D.G. Smalling is an American artist recognized for his contributions to Native American contemporary art. He is best known for his unique one-line drawing technique, in which his pen never leaves the paper until the image is complete. Smalling is a citizen of the Choctaw Nation of Oklahoma and incorporates his heritage into his minimalistic artistic style.

==Early life==
Smalling grew up in a small rural community in Oklahoma. He also spent time living in Switzerland, Cameroon, and South Africa, and this exposure to diverse cultures influenced him both politically and artistically. I left the United States and went to Switzerland and went to a Commonwealth school... we had art every day. We had poetry every day. I was in third or fourth grade and immediately learning how to memorize Robert Frost, and painting and sculpting. It was incredible. I think that year was the most pivotal year of my life.

==Education==
Following his graduation from high school in South Africa, Smalling returned to Oklahoma to attend the University of Oklahoma, where he earned a degree in political science.

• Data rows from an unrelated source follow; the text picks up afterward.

(* ===== verification/Receipt.v ===== *)
(** * Execution receipts and settlement messages (src/pkg/nativecore/receipt.go)

    The evidence a provider produces for a finished execution is a tree of five
    cells; the message that releases an escrow carries it, and the buyer signs a
    settlement intent over its hash. *)

From S2P Require Import Prelude Sha256 ChainLib CellLib Native Quote EscrowLib.

(** ** Data *)

Definition softwareWorkReceiptMagic : Z := 0x4e575231.
Definition settlementIntentMagic : Z := 0x4e534931.
Definition softwareWorkReceiptSchema : Z := 1.
Definition EscrowReleaseOpcode : Z := 0x4e450001.
Definition EscrowRefundOpcode : Z := 0x4e450002.

Record SoftwareWorkReceiptV1 := {
  QuoteCommitment : string;
  ExecutionID : string;
  InputDigest : string;
  ResultDigest : string;
  ArtifactDigest : string;
  ReportDigest : string;
  SourceDigest : string;
  ToolchainDigest : string;
  SandboxDigest : string;
  ChargedAtomicAmount : string;
  ProviderAgentID : string;
  CompletedAt : Z;
  ExitCode : Z }.

(** The byte strings behind the texts of a receipt. *)
Record ReceiptRaw := {
  w_quote : string; w_execution : string; w_input : string; w_result : string; w_artifact : string; w_report : string;
  w_source : string; w_toolchain : string; w_sandbox : string; w_provider : string }.

(** ** Building *)

Definition receiptDigest (value prefix name : string) : nresult string :=
  let invalid := ("invalid Receipt " +:+ name)%string in
  decoded ← or_err (digestBytes value prefix false) (PlainError invalid);
  reject (is_zero32 decoded) invalid;;
  Ok decoded.

Section Receipt.
Context `{X : CellX}.

Definition digests3 (a b c : string) : nresult Cell :=
  end_cell (begin_cell |>> MustStoreSlice a 256 |>> MustStoreSlice b 256 |>> MustStoreSlice c 256).

(** The five cells, from the validated parts. *)
Definition receiptCells (w : ReceiptRaw) (charged completed exitCode : Z) : nresult Cell :=
  binding ← digests3 (w_quote w) (w_execution w) (w_input w);
  outcome ← digests3 (w_result w) (w_artifact w) (w_report w);
  evidence ← digests3 (w_source w) (w_toolchain w) (w_sandbox w);
  economic ← end_cell (begin_cell |>> MustStoreBigUInt charged 128 |>> MustStoreSlice (w_provider w) 256);
  end_cell (begin_cell |>> MustStoreUInt softwareWorkReceiptMagic 32 |>> MustStoreUInt softwareWorkReceiptSchema 16
              |>> MustStoreUInt completed 64 |>> MustStoreInt exitCode 32 |>> MustStoreRef binding
              |>> MustStoreRef outcome |>> MustStoreRef evidence |>> MustStoreRef economic).

Definition BuildSoftwareWorkReceiptCellV1 (value : SoftwareWorkReceiptV1) : nresult (Cell * string) :=
  quote ← receiptDigest (QuoteCommitment value) "tvm-cell-sha256:" "Quote commitment";
  execution ← receiptDigest (ExecutionID value) "sha256:" "execution ID";
  input ← receiptDigest (InputDigest value) "sha256:" "input digest";
  result_ ← receiptDigest (ResultDigest value) "sha256:" "result digest";
  artifact ← receiptDigest (ArtifactDigest value) "sha256:" "artifact digest";
  report ← receiptDigest (ReportDigest value) "sha256:" "report digest";
  source ← receiptDigest (SourceDigest value) "sha256:" "source digest";
  toolchain ← receiptDigest (ToolchainDigest value) "sha256:" "toolchain digest";
  sandbox ← receiptDigest (SandboxDigest value) "sha256:" "sandbox digest";
  provider ← object_of_kind (ProviderAgentID value) 1 "invalid Receipt provider Agent";
  charged ← orelse (SetString10 (ChargedAtomicAmount value)) "invalid Receipt charged amount";
  reject (negb (atomicAmountPattern (ChargedAtomicAmount value)) || (charged <=? 0) || (120 <? BitLen charged))
    "invalid Receipt charged amount";;
  reject ((CompletedAt value =? 0) || negb (ExitCode value =? 0)) "Receipt is not a successful completed execution";;
  root ← receiptCells (Build_ReceiptRaw quote execution input result_ artifact report source toolchain sandbox provider)
           charged (CompletedAt value) (ExitCode value);
  Ok (root, digestString (Hash root)).

(** ** Decoding *)

Record ReceiptRoot := {
  rr_completed : Z; rr_exitCode : Z; rr_binding : Cell; rr_outcome : Cell; rr_evidence : Cell; rr_economic : Cell }.

Definition decodeReceiptRoot (root : Cell) : nresult ReceiptRoot :=
  s ← orelse (BeginParse root) "invalid Receipt cell";
  magic ← orelse (LoadUInt 32 s) "invalid Receipt magic";
  reject (negb (magic.1 =? softwareWorkReceiptMagic)) "invalid Receipt magic";;
  schema ← orelse (LoadUInt 16 magic.2) "unsupported Receipt schema";
  reject (negb (schema.1 =? softwareWorkReceiptSchema)) "unsupported Receipt schema";;
  completed ← orelse (LoadUInt 64 schema.2) "invalid Receipt completion time";
  reject (completed.1 =? 0) "invalid Receipt completion time";;
  exitCode ← orelse (LoadInt 32 completed.2) "Receipt execution did not succeed";
  reject (negb (exitCode.1 =? 0)) "Receipt execution did not succeed";;
  binding ← orelse (LoadRefCell exitCode.2) "missing Receipt binding";
  outcome ← orelse (LoadRefCell binding.2) "missing Receipt outcome";
  evidence ← orelse (LoadRefCell outcome.2) "missing Receipt evidence";
  economic ← orelse (LoadRefCell evidence.2) "invalid Receipt root shape";
  endOf economic.2 "invalid Receipt root shape";;
  Ok {| rr_completed := completed.1; rr_exitCode := exitCode.1; rr_binding := binding.1; rr_outcome := outcome.1;
        rr_evidence := evidence.1; rr_economic := economic.1 |}.

(** Three digests and nothing else, with the messages of the cell, of its first two fields and of its shape. *)
Definition decodeDigests3 (c : Cell) (cellMsg first second shape : string) : nresult (string * string * string) :=
  s ← orelse (BeginParse c) cellMsg;
  a ← orelse (LoadSlice 256 s) first;
  b ← orelse (LoadSlice 256 a.2) second;
  d ← orelse (LoadSlice 256 b.2) shape;
  endOf d.2 shape;;
  Ok (a.1, b.1, d.1).

Definition decodeReceiptEconomic (economic : Cell) : nresult (Z * string) :=
  ec ← orelse (BeginParse economic) "invalid Receipt economics";
  charged ← orelse (LoadBigUInt 128 ec) "invalid Receipt charge";
  reject (charged.1 <=? 0) "invalid Receipt charge";;
  provider ← orelse (LoadSlice 256 charged.2) "invalid Receipt economic shape";
  endOf provider.2 "invalid Receipt economic shape";;
  Ok (charged.1, provider.1).

Definition DecodeSoftwareWorkReceiptCellV1 (root : option Cell) : nresult SoftwareWorkReceiptV1 :=
  root ← orelse root "missing Receipt";
  r ← decodeReceiptRoot root;
  '(quote, execution, input) ← decodeDigests3 (rr_binding r) "invalid Receipt binding" "invalid Receipt Quote"
    "invalid Receipt execution" "invalid Receipt binding shape";
  '(result_, artifact, report) ← decodeDigests3 (rr_outcome r) "invalid Receipt outcome" "invalid Receipt result"
    "invalid Receipt artifact" "invalid Receipt outcome shape";
  '(source, toolchain, sandbox) ← decodeDigests3 (rr_evidence r) "invalid Receipt evidence" "invalid Receipt source"
    "invalid Receipt toolchain" "invalid Receipt evidence shape";
  '(charged, provider) ← decodeReceiptEconomic (rr_economic r);
  reject (existsb is_zero32 [quote; execution; input; result_; artifact; report; source; toolchain; sandbox; provider])
    "Receipt contains a zero digest";;
  Ok {| QuoteCommitment := digestString quote; ExecutionID := sha_text execution; InputDigest := sha_text input;
        ResultDigest := sha_text result_; ArtifactDigest := sha_text artifact; ReportDigest := sha_text report;
        SourceDigest := sha_text source; ToolchainDigest := sha_text toolchain; SandboxDigest := sha_text sandbox;
        ChargedAtomicAmount := FormatZ charged; ProviderAgentID := "agent_" +:+ hex_EncodeToString provider;
        CompletedAt := rr_completed r; ExitCode := rr_exitCode r |}.

(** ** Escrow messages *)

Definition escrowAddress (value : string) : nresult Address :=
  let invalid := "escrow addresses must be canonical raw addr_std values"%string in
  parsed ← orelse (ParseRawAddr value) invalid;
  reject (negb (addr_is_std parsed) || negb (addr_BitsLen parsed =? 256) || negb (addr_Workchain parsed =? 0) ||
          negb (bool_decide (addr_StringRaw parsed = value))) invalid;;
  Ok parsed.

== Artistic Technique and Philosophy ==
Smalling employs a distinctive technique in which each piece, regardless of its scale, is created with a single continuous line. His approach reflects his Choctaw heritage, which traditionally embraces minimalism, and he considers his modern materials as an extension of this cultural tradition.

Smalling's philosophy, encapsulated by the phrase "think thoroughly, mark once," emphasizes precision and intentionality in his art. He avoids dark, cynical, or macabre themes, focusing instead on aspirational ideals and virtues.People have forgotten to celebrate that which is beautiful, simple, and innocent. Beauty matters. The job of an artist is to inspire and that's what I want to do.

== Notable Works and Commissions ==
Smalling has been commissioned for numerous notable portraits, including former Prime Minister of the United Kingdom Tony Blair, former U.S. Supreme Court Justice Sandra Day O'Connor, former Oklahoma Supreme Court Justice Yvonne Kauger, business magnate and philanthropist T. Boone Pickens, and Dallas Cowboys and University of Oklahoma football coach Barry Switzer.

Smalling has also been commissioned for major public art projects and corporate collaborations. Recently, he has collaborated with APMEX for the Asian Zodiac Series: Year of the Dragon, FanDuel for a National Native American Hall of Fame project, Emser Tile for their Native Narratives Series and Incredible Technologies for Ultra Rush Gold, as well as the Delaware Nation of Oklahoma.

== Exhibitions ==
Smalling has exhibited internationally, with notable exhibitions including Operation Lady Justice: The Visage of Modern Matriarchy at the Oklahoma Hall of Fame, Ikbi: Choctaw and Chickasaw Southeastern Cultural Art at the Oklahoma Hall of Fame, Salon du Dessin et da la Peinture à l’Eau at the Grand Palais in Paris, and the State of Oklahoma Centennial Show at Disney World's Epcot.

== Awards and Recognitions ==
Smalling's work has garnered recognition for its unique style and cultural significance. He was selected as a Choctaw Nation Master Artist and has been involved in various cultural projects that highlight Native American heritage and contributions to contemporary art.